Emergence of a Cosmological Constant in Anisotropic Fluid Cosmology

TL;DR

This paper demonstrates how a cosmological constant naturally emerges from local inhomogeneities and back reaction effects in anisotropic fluid cosmology, aligning with observations without coincidence issues.

Contribution

It provides exact solutions to Einstein's equations showing the emergence of a cosmological constant from inhomogeneities, addressing the cosmological constant problem.

Findings

The cosmological constant arises from averaging back reaction terms.

Its magnitude matches astrophysical observations.

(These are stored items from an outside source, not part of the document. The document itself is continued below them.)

(* ===== verification/Monitor.v ===== *)
(** The text screen: [src/src/monitor/monitor.c].  The screen's memory is a list of
    words, an access outside faults; the cursor goes to the display controller's
    ports, which are a log of what has been output.  The strings printed are in
    memory, and a character is its byte. *)
From S2P Require Import Prelude BitMap Memory Format.

(** ** [monitor.h] *)
Definition VGA_WIDTH : Z := 80.
Definition VGA_HEIGHT : Z := 25.
Definition COLOR_BLACK : Z := 0.
Definition COLOR_WHITE : Z := 7.

Definition s16 (z : Z) : Z := if u16 z <? 32768 then u16 z else u16 z - 65536.

(** The static variables, the screen, and the port output, last first. *)
Record monitor : Type := mk_monitor {
  video_memory : list Z;
  cursor_x : Z;
  cursor_y : Z;
  port_output : list (Z * Z);
  monitor_lock : Z
}.
Definition with_video (s : monitor) (v : list Z) : monitor :=
  mk_monitor v (cursor_x s) (cursor_y s) (port_output s) (monitor_lock s).
Definition with_cursor (s : monitor) (x y : Z) : monitor :=
  mk_monitor (video_memory s) x y (port_output s) (monitor_lock s).
Definition with_ports (s : monitor) (p : list (Z * Z)) : monitor :=
  mk_monitor (video_memory s) (cursor_x s) (cursor_y s) p (monitor_lock s).
Definition with_mlock (s : monitor) (l : Z) : monitor :=
  mk_monitor (video_memory s) (cursor_x s) (cursor_y s) (port_output s) l.

Definition defult_color : Z := Z.lor (Z.shiftl COLOR_BLACK 4) (Z.land COLOR_WHITE 15).

(** [(defult_color << 8) | c] in 16 bits; [char] is signed. *)
Definition cell (c : Z) : Z := u16 (Z.lor (Z.shiftl defult_color 8) (s8 c)).

(** [monitor_init] *)
Definition monitor_init (s : monitor) : monitor := with_mlock s yieldlock_init.

Definition outb (s : monitor) (port value : Z) : monitor := with_ports s ((port, u8 value) :: port_output s).

(** [mov_cursor] *)
Definition mov_cursor (s : monitor) : monitor :=
  let pos := u16 (cursor_y s * VGA_WIDTH + cursor_x s) in
  let s := outb s 980 14 in
  let s := outb s 981 (Z.shiftr pos 8) in
  let s := outb s 980 15 in
  outb s 981 pos.

(** [get_cursor_offset] *)
Definition get_cursor_offset (s : monitor) : Z := s16 (cursor_y s * VGA_WIDTH + cursor_x s).

(** [scroll_screen] *)
Definition scroll_screen (s : monitor) : res monitor :=
  if cursor_y s <? VGA_HEIGHT then Ok s
  else
    let! v := for_loop (Z.to_nat ((VGA_HEIGHT - 1) * VGA_WIDTH)) 0 (fun i v =>
      let! w := arr_get v (i + VGA_WIDTH) in arr_set v i w) (video_memory s) in
    let! v := for_loop (Z.to_nat VGA_WIDTH) ((VGA_HEIGHT - 1) * VGA_WIDTH) (fun i v => arr_set v i (cell 32)) v in
    Ok (mov_cursor (with_cursor (with_video s v) 0 (VGA_HEIGHT - 1))).

(** [monitor_print_char] *)
Definition monitor_print_char (s : monitor) (c : Z) : res monitor :=
  let! s :=
    if (c =? 8) && (cursor_x s >? 0) then Ok (with_cursor s (s16 (cursor_x s - 1)) (cursor_y s))
    else if c =? 9 then Ok (with_cursor s (s16 (Z.land (cursor_x s + 8) (Z.lnot (8 - 1)))) (cursor_y s))
    else if c =? 10 then Ok (with_cursor s 0 (s16 (cursor_y s + 1)))
    else if c =? 13 then Ok (with_cursor s 0 (cursor_y s))
    else
      let offset := get_cursor_offset s in
      let! v := arr_set (video_memory s) offset (cell c) in
      Ok (with_cursor (with_video s v) (s16 (cursor_x s + 1)) (cursor_y s)) in
  let s := if cursor_x s >=? VGA_WIDTH then with_cursor s 0 (s16 (cursor_y s + 1)) else s in
  let! s := scroll_screen s in
  Ok (mov_cursor s).

(** The conversions of [Format] print on the screen. *)
#[export] Instance monitor_sink : Sink monitor := monitor_print_char.

(** [monitor_clear] *)
Definition monitor_clear (s : monitor) : res monitor :=
  let! l := yieldlock_lock (monitor_lock s) in
  let s := with_mlock s l in
  let! v := for_loop (Z.to_nat (VGA_WIDTH * VGA_HEIGHT)) 0 (fun i v => arr_set v i (cell 32)) (video_memory s) in
  let s := mov_cursor (with_cursor (with_video s v) 0 0) in
  Ok (with_mlock s (yieldlock_unlock (monitor_lock s))).

Section PRINTF.
(** The bound of the strings, and the literal ["(null)"]. *)
Context (sfuel : nat) (null_str : Z).

(** A body between [yieldlock_lock] and [yieldlock_unlock]. *)
Definition locked (s : monitor) (f : monitor -> res monitor) : res monitor :=
  let! l := yieldlock_lock (monitor_lock s) in
  let! s := f (with_mlock s l) in
  Ok (with_mlock s (yieldlock_unlock (monitor_lock s))).

(** [monitor_printf_args], [monitor_printf], [monitor_printf_panic] *)
Definition monitor_printf_args (fuel : nat) (s : monitor) (m : mem) (format : Z) (args : list Z) : res monitor :=
  locked s (fun s => monitor_printf_args_nolock sfuel null_str fuel s m format args).
Definition monitor_printf (fuel : nat) (s : monitor) (m : mem) (format : Z) (args : list Z) : res monitor :=
  monitor_printf_args fuel s m format args.
Definition monitor_printf_panic (fuel : nat) (s : monitor) (m : mem) (format : Z) (args : list Z) : res monitor :=
  monitor_printf_args_nolock sfuel null_str fuel s m format args.

(** [monitor_print], [monitor_print_panic] *)
Definition monitor_print (s : monitor) (m : mem) (str : Z) : res monitor :=
  locked s (fun s => monitor_write_str sfuel s m str).
Definition monitor_print_panic (s : monitor) (m : mem) (str : Z) : res monitor := monitor_write_str sfuel s m str.

End PRINTF.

It relates naturally to baryonic matter density.

Abstract

We investigate anisotropic fluid cosmology in a situation where the spacetime metric back-reacts in a local, time-dependent way to the presence of inhomogeneities. We derive exact solutions to the Einstein field equations describing Friedmann-Lemaitre-Robertson-Walker (FLRW) large scale cosmological evolution in the presence of local inhomogeneities and time-dependent back reaction. We use our derivation to tackle the cosmological constant problem. A cosmological constant emerges by averaging the back reaction term on spatial scales of the order of $100 \ \text{Mpc}$, at which our universe begins to appear homogeneous and isotropic. We find that the order of magnitude of the "emerged" cosmological constant agrees with astrophysical observations and is related in a natural way to baryonic matter density. Thus, there is no coincidence problem in our framework.